Bank Sentral Ukraina Batasi Penarikan Tunai di Tengah Serangan Rusia

  • Whatsapp
Bank Sentral Ukraina Batasi Penarikan Tunai di Tengah Serangan Rusia

Bank sentral Ukraina telah membatasi penarikan uang tunai dalam fiat nasional dan melarang penarikan dalam mata uang asing. Otoritas moneter mengatakan langkah-langkah itu bertujuan untuk memastikan berfungsinya sistem keuangan negara di bawah darurat militer yang diberlakukan sebagai tanggapan atas serangan militer Rusia.

Read More

Bank Nasional Ukraina Membatasi Penarikan Hryvnia, Memperbaiki Nilai Tukar

Saat warga mengantre di ATM dan kantor bank pada hari Kamis, Bank Nasional Ukraina (NBU) mengadopsi resolusi yang membatasi penarikan tunai harian dalam mata uang lokal hingga 100.000 hryvnia (sekitar $3.350), kecuali untuk upah dan pembayaran sosial. Regulator juga melarang pengeluaran dana tunai dari rekening dalam mata uang asing.

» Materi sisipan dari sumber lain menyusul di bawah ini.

Lemma digit_no_space c : is_digit c = true → py_isspace c = false.
Proof.
  unfold is_digit. rewrite andb_true_iff, !N.leb_le. intros [H1 H2].
  destruct (py_isspace c) eqn:E; [|reflexivity]. exfalso.
  unfold py_isspace in E.
  rewrite !orb_true_iff, !andb_true_iff, !N.leb_le, !N.eqb_eq in E. lia.
Qed.

(** A non-negative value whose text is a run of digits and [".0"] is read
    back from that text. *)
Lemma integral_reads_back (z : Z) (ds : text) n :
  str_Z z = ds → ds ≠ [] → Forall (fun d => is_digit d = true) ds →
  digits_value 0 ds = Some n → z = Z.of_nat n →
  reads_back z z.
Proof.
  intros Hstr Hne Hds Hn ->. split.
  - cbn [f32_str Float32_integral]. rewrite Hstr. split.
    + destruct ds; [contradiction|discriminate].
    + apply Forall_app. split.
      * eapply Forall_impl; [exact Hds|]. apply digit_no_space.
      * repeat constructor.
  - intros c rest Hc. cbn [f32_str f32_read Float32_integral].
    rewrite Hstr, <- app_assoc, length_app.
    apply (read_integral_point_zero ds n c rest); assumption.
Qed.

Lemma small_values_read_back :
  Forall2 (reads_back (F := Z)) [1; 2; 3; 4]%Z [1; 2; 3; 4]%Z.
Proof.
  constructor;
    [apply (integral_reads_back 1 (txt "1") 1);
       [reflexivity | discriminate | repeat constructor | reflexivity
        | reflexivity]|].
  constructor;
    [apply (integral_reads_back 2 (txt "2") 2);
       [reflexivity | discriminate | repeat constructor | reflexivity
        | reflexivity]|].
  constructor;
    [apply (integral_reads_back 3 (txt "3") 3);
       [reflexivity | discriminate | repeat constructor | reflexivity
        | reflexivity]|].
  constructor;
    [apply (integral_reads_back 4 (txt "4") 4);
       [reflexivity | discriminate | repeat constructor | reflexivity
        | reflexivity]|].
  constructor.
Qed.

Lemma save_load_roundtrip_witness :
  well_formed small_instance
  ∧ init_accepts small_instance
  ∧ NoDup (vocab_keys (get_word_vocab small_instance))
  ∧ Forall clean (vocab_keys (get_word_vocab small_instance))
  ∧ Forall2 reads_back (data (embed small_instance)) [1; 2; 3; 4]%Z
  ∧ ∃ w1 self' w2,
      save small_instance (txt "m") (txt "/r") world_empty = (Ok tt, w1)
      ∧ load (txt "m") (txt "/r") w1 = (Ok self', w2)
      ∧ vocab_size self' = 2
      ∧ _embed_dim self' = 2
      ∧ shape (embed self') = [2; 2]
      ∧ data (embed self') = [1; 2; 3; 4]%Z
      ∧ vocab_keys (get_word_vocab self') = [txt "cat"; txt "dog"].
Proof.
  assert (Hwf : well_formed small_instance) by (vm_compute; auto).
  assert (Hacc : init_accepts small_instance) by (vm_compute; auto).
  assert (Hnd : NoDup (vocab_keys (get_word_vocab small_instance)))
    by (apply (bool_decide_unpack _); vm_compute; exact I).
  assert (Hcl : Forall clean (vocab_keys (get_word_vocab small_instance)))
    by (apply (bool_decide_unpack _); vm_compute; exact I).
  assert (Hrb : Forall2 reads_back (data (embed small_instance))
                  [1; 2; 3; 4]%Z).
  { exact small_values_read_back. }
  repeat (split; [assumption|]).
  apply (save_load_roundtrip small_instance (txt "m") (txt "/r") world_empty
           [1; 2; 3; 4]%Z Hwf Hacc); try assumption.
  - simpl. lia.
  - simpl. lia.
  - vm_compute. lia.
Defined.

(** ** Further properties at concrete inputs *)

Lemma load_short_rows_ok :
  is_ok (load (txt "m") (txt "/r") world_short_rows).1 = true.
Proof. vm_compute. reflexivity. Qed.

Lemma save_small_ok :
  (save small_instance (txt "m") (txt "/r") world_empty).1 = Ok tt.
Proof. vm_compute. reflexivity. Qed.

Lemma load_saved_small_ok :
  is_ok (load (txt "m") (txt "/r")
           (save small_instance (txt "m") (txt "/r") world_empty).2).1
  = true.
Proof. vm_compute. reflexivity. Qed.

Lemma load_keeps_files_witness :
  ∃ r w', load (txt "m") (txt "/r") world_token_only = (r, w')
          ∧ fs w' = fs world_token_only.
Proof.
  destruct (load (txt "m") (txt "/r") world_token_only) as [r w'] eqn:E.
  exists r, w'. split; [reflexivity|].
  exact (load_keeps_files (txt "m") (txt "/r") world_token_only w' r E).
Defined.

Lemma from_pretrained_well_formed_witness :
  ∃ self vocab w',
    pretrained_run false = (Ok (self, vocab), w')
    ∧ ∃ content tokens (rows : list (list Z)),
        fs w' !! os_path_join
                   (os_path_join (txt "/r") [txt "embeddings"; txt "Fasttext"])
                   [txt "wiki-news-" ++ str_Z 300 ++ txt "d-" ++ txt "1M"
                      ++ txt ".vec"]
          = Some (TextFile content)
        ∧ read_vectors content = Ok (tokens, rows)
        ∧ well_formed self
        ∧ vocab_size self = length tokens + 2
        ∧ _embed_dim self = 300
        ∧ Forall (fun r => length r = 300) rows.
Proof.
  destruct (pretrained_run false) as [[[self vocab]|e] w'] eqn:E.
  - exists self, vocab, w'. split; [reflexivity|].
    exact (from_pretrained_well_formed _ _ _ _ _ _ _ _ _ E).
  - pose proof (pretrained_run_ok false) as Hok. rewrite E in Hok.
    discriminate Hok.
Defined.

Lemma from_pretrained_rows_follow_ids_witness :
  ∃ self vocab w',
    pretrained_run true = (Ok (self, vocab), w')
    ∧ (∃ id, token_to_id vocab (txt "cat") = Some id
             ∧ row_of (embed self) id = replicate 300 1%Z)
    ∧ (∃ id, token_to_id vocab (txt "dog") = Some id
             ∧ row_of (embed self) id = replicate 300 2%Z)
    ∧ (∃ id, token_to_id vocab (txt "<pad>") = Some id
             ∧ row_of (embed self) id = replicate 300 7%Z)
    ∧ (∃ id, token_to_id vocab (txt "<unk>") = Some id
             ∧ row_of (embed self) id = replicate 300 0%Z).
Proof.
  destruct (pretrained_run true) as [[[self vocab]|e] w'] eqn:E.
  - exists self, vocab, w'. split; [reflexivity|].
    destruct (from_pretrained_rows_follow_ids _ _ _ _ _ _ _ _ _ E)
      as (c & w1 & t & r & Hf & Hr & Hfile & Hpad & Hunk).
    destruct (pretrained_tokens _ _ _ _ Hf Hr) as (-> & -> & Hrnd).
    rewrite Hrnd in Hpad.
    split; [apply (Hfile 0); reflexivity|].
    split; [apply (Hfile 1); reflexivity|].
    split; [exact Hpad | exact Hunk].
  - pose proof (pretrained_run_ok true) as Hok. rewrite E in Hok.
    discriminate Hok.
Defined.

Lemma load_well_formed_witness :
  ∃ self w',
    load (txt "m") (txt "/r") world_short_rows = (Ok self, w')
    ∧ ∃ content,
        fs world_short_rows
          !! os_path_join (save_folder (txt "/r") (txt "m")) [EMBED_FILENAME]
          = Some (TextFile content)
        ∧ well_formed self
        ∧ vocab_size self
          = length (islice1 (readlines (universal_newlines content)))
        ∧ 1 ≤ vocab_size self
        ∧ NoDup (vocab_keys (get_word_vocab self)).
Proof.
  destruct (load (txt "m") (txt "/r") world_short_rows)
    as [[self|e] w'] eqn:E.
  - exists self, w'. split; [reflexivity|].
    exact (load_well_formed _ _ _ _ _ E).
  - pose proof load_short_rows_ok as Hok. rewrite E in Hok.
    discriminate Hok.
Defined.

Lemma load_rows_follow_lines_witness :
  ∃ self w',
    load (txt "m") (txt "/r") world_short_rows = (Ok self, w')
    ∧ ∃ content,
        fs world_short_rows
          !! os_path_join (save_folder (txt "/r") (txt "m")) [EMBED_FILENAME]
          = Some (TextFile content)
        ∧ ∀ i line,
            islice1 (readlines (universal_newlines content)) !! i
              = Some line →
            ∃ word rest,
              split_maxsplit1 line = [word; rest]
              ∧ token_to_id (get_word_vocab self) word = Some i
              ∧ row_of (embed self) i = np_fromstring rest.
Proof.
  destruct (load (txt "m") (txt "/r") world_short_rows)
    as [[self|e] w'] eqn:E.
  - exists self, w'. split; [reflexivity|].
    exact (load_rows_follow_lines _ _ _ _ _ E).
  - pose proof load_short_rows_ok as Hok. rewrite E in Hok.
    discriminate Hok.
Defined.

Lemma load_hyperparameters_witness :
  ∃ self w',
    load (txt "m") (txt "/r") world_short_rows = (Ok self, w')
    ∧ ∃ hyper,
        fs world_short_rows
          !! os_path_join (save_folder (txt "/r") (txt "m")) [JSON_FILENAME]
          = Some (JsonFile hyper)
        ∧ hyper !! txt "vocab" = None ∧ hyper !! txt "init_embed" = None
        ∧ requires_grad self
          = default (JBool true) (hyper !! txt "requires_grad")
        ∧ dropout_p self = default (JNum (1 # 2)) (hyper !! txt "dropout")
        ∧ train_state self
          = default (JBool true) (hyper !! txt "train_state")
        ∧ kwargs self
          = delete (txt "train_state")
              (delete (txt "dropout") (delete (txt "requires_grad") hyper)).
Proof.
  destruct (load (txt "m") (txt "/r") world_short_rows)
    as [[self|e] w'] eqn:E.
  - exists self, w'. split; [reflexivity|].
    exact (load_hyperparameters _ _ _ _ _ E).
  - pose proof load_short_rows_ok as Hok. rewrite E in Hok.
    discriminate Hok.
Defined.

Lemma save_writes_two_files_witness :
  ∃ r w',
    save small_instance (txt "m") (txt "/r") world_pretrained = (r, w')
    ∧ fs w' !! saved_json_path = Some (JsonFile (hyper_of small_instance))
    ∧ (∃ c, fs w' !! saved_embed_path = Some (TextFile c))
    ∧ fs w' !! pretrained_path = fs world_pretrained !! pretrained_path.
Proof.
  destruct (save small_instance (txt "m") (txt "/r") world_pretrained)
    as [r w'] eqn:E.
  exists r, w'. split; [reflexivity|].
  destruct (save_writes_two_files small_instance (txt "m") (txt "/r")
              world_pretrained w' r E) as (Hj & He & Hframe).
  split; [exact Hj|]. split; [exact He|].
  apply Hframe; vm_compute; discriminate.
Defined.

Lemma save_configuration_witness :
  ∃ r w',
    save small_instance (txt "m") (txt "/r") world_empty = (r, w')
    ∧ ∃ blob,
        fs w' !! saved_json_path = Some (JsonFile blob)
        ∧ blob !! txt "dropout" = Some (JNum (1 # 2))
        ∧ blob !! txt "requires_grad" = Some (JBool true)
        ∧ blob !! txt "train_state" = Some (JBool true)
        ∧ ∀ k, k ≠ txt "dropout" → k ≠ txt "requires_grad" →
               k ≠ txt "train_state" →
               blob !! k = kwargs small_instance !! k.
Proof.
  destruct (save small_instance (txt "m") (txt "/r") world_empty)
    as [r w'] eqn:E.
  exists r, w'. split; [reflexivity|].
  exact (save_configuration small_instance (txt "m") (txt "/r")
           world_empty w' r E).
Defined.

Lemma save_twice_witness :
  ∃ r w1,
    save small_instance (txt "m") (txt "/r") world_empty = (r, w1)
    ∧ ∃ w2, save small_instance (txt "m") (txt "/r") w1 = (r, w2)
            ∧ fs w2 = fs w1.
Proof.
  destruct (save small_instance (txt "m") (txt "/r") world_empty)
    as [r w1] eqn:E.
  exists r, w1. split; [reflexivity|].
  exact (save_twice small_instance (txt "m") (txt "/r") world_empty w1 r E).
Defined.

Lemma save_stops_at_missing_token_witness :
  hd 0 (shape (embed short_vocab_instance)) = 2
  ∧ length (vocab_keys (get_word_vocab short_vocab_instance)) = 1
  ∧ ∃ w',
      save short_vocab_instance (txt "m") (txt "/r") world_empty
      = (Raise (IndexError (txt "list index out of range")), w')
      ∧ fs w' !! saved_embed_path
        = Some (TextFile
            (replicate 30 SP ++ [NL] ++ txt "cat 1.0 2.0" ++ [NL])).
Proof.
  split; [reflexivity|]. split; [reflexivity|].
  destruct (save_stops_at_missing_token short_vocab_instance (txt "m")
              (txt "/r") world_empty) as (w' & Hs & Hf).
  - reflexivity.
  - simpl. lia.
  - exists w'. split; [exact Hs|].
    assert (Hpath : os_path_join (save_folder (txt "/r") (txt "m"))
                      [EMBED_FILENAME] = saved_embed_path)
      by (vm_compute; reflexivity).
    rewrite Hpath in Hf. rewrite Hf. vm_compute. reflexivity.
Defined.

Keputusan itu diambil setelah pada dini hari pada 24 Februari, Rusia meluncurkan “operasi militer khusus” di Ukraina, seperti yang diumumkan oleh Presiden Putin. Ledakan roket menghantam sasaran di seluruh negeri dan laporan tank Rusia melintasi perbatasan mengirim banyak orang Ukraina melarikan diri dari kota-kota besar, termasuk ibukota Kyiv, di tengah apa yang telah berubah menjadi invasi Rusia skala penuh.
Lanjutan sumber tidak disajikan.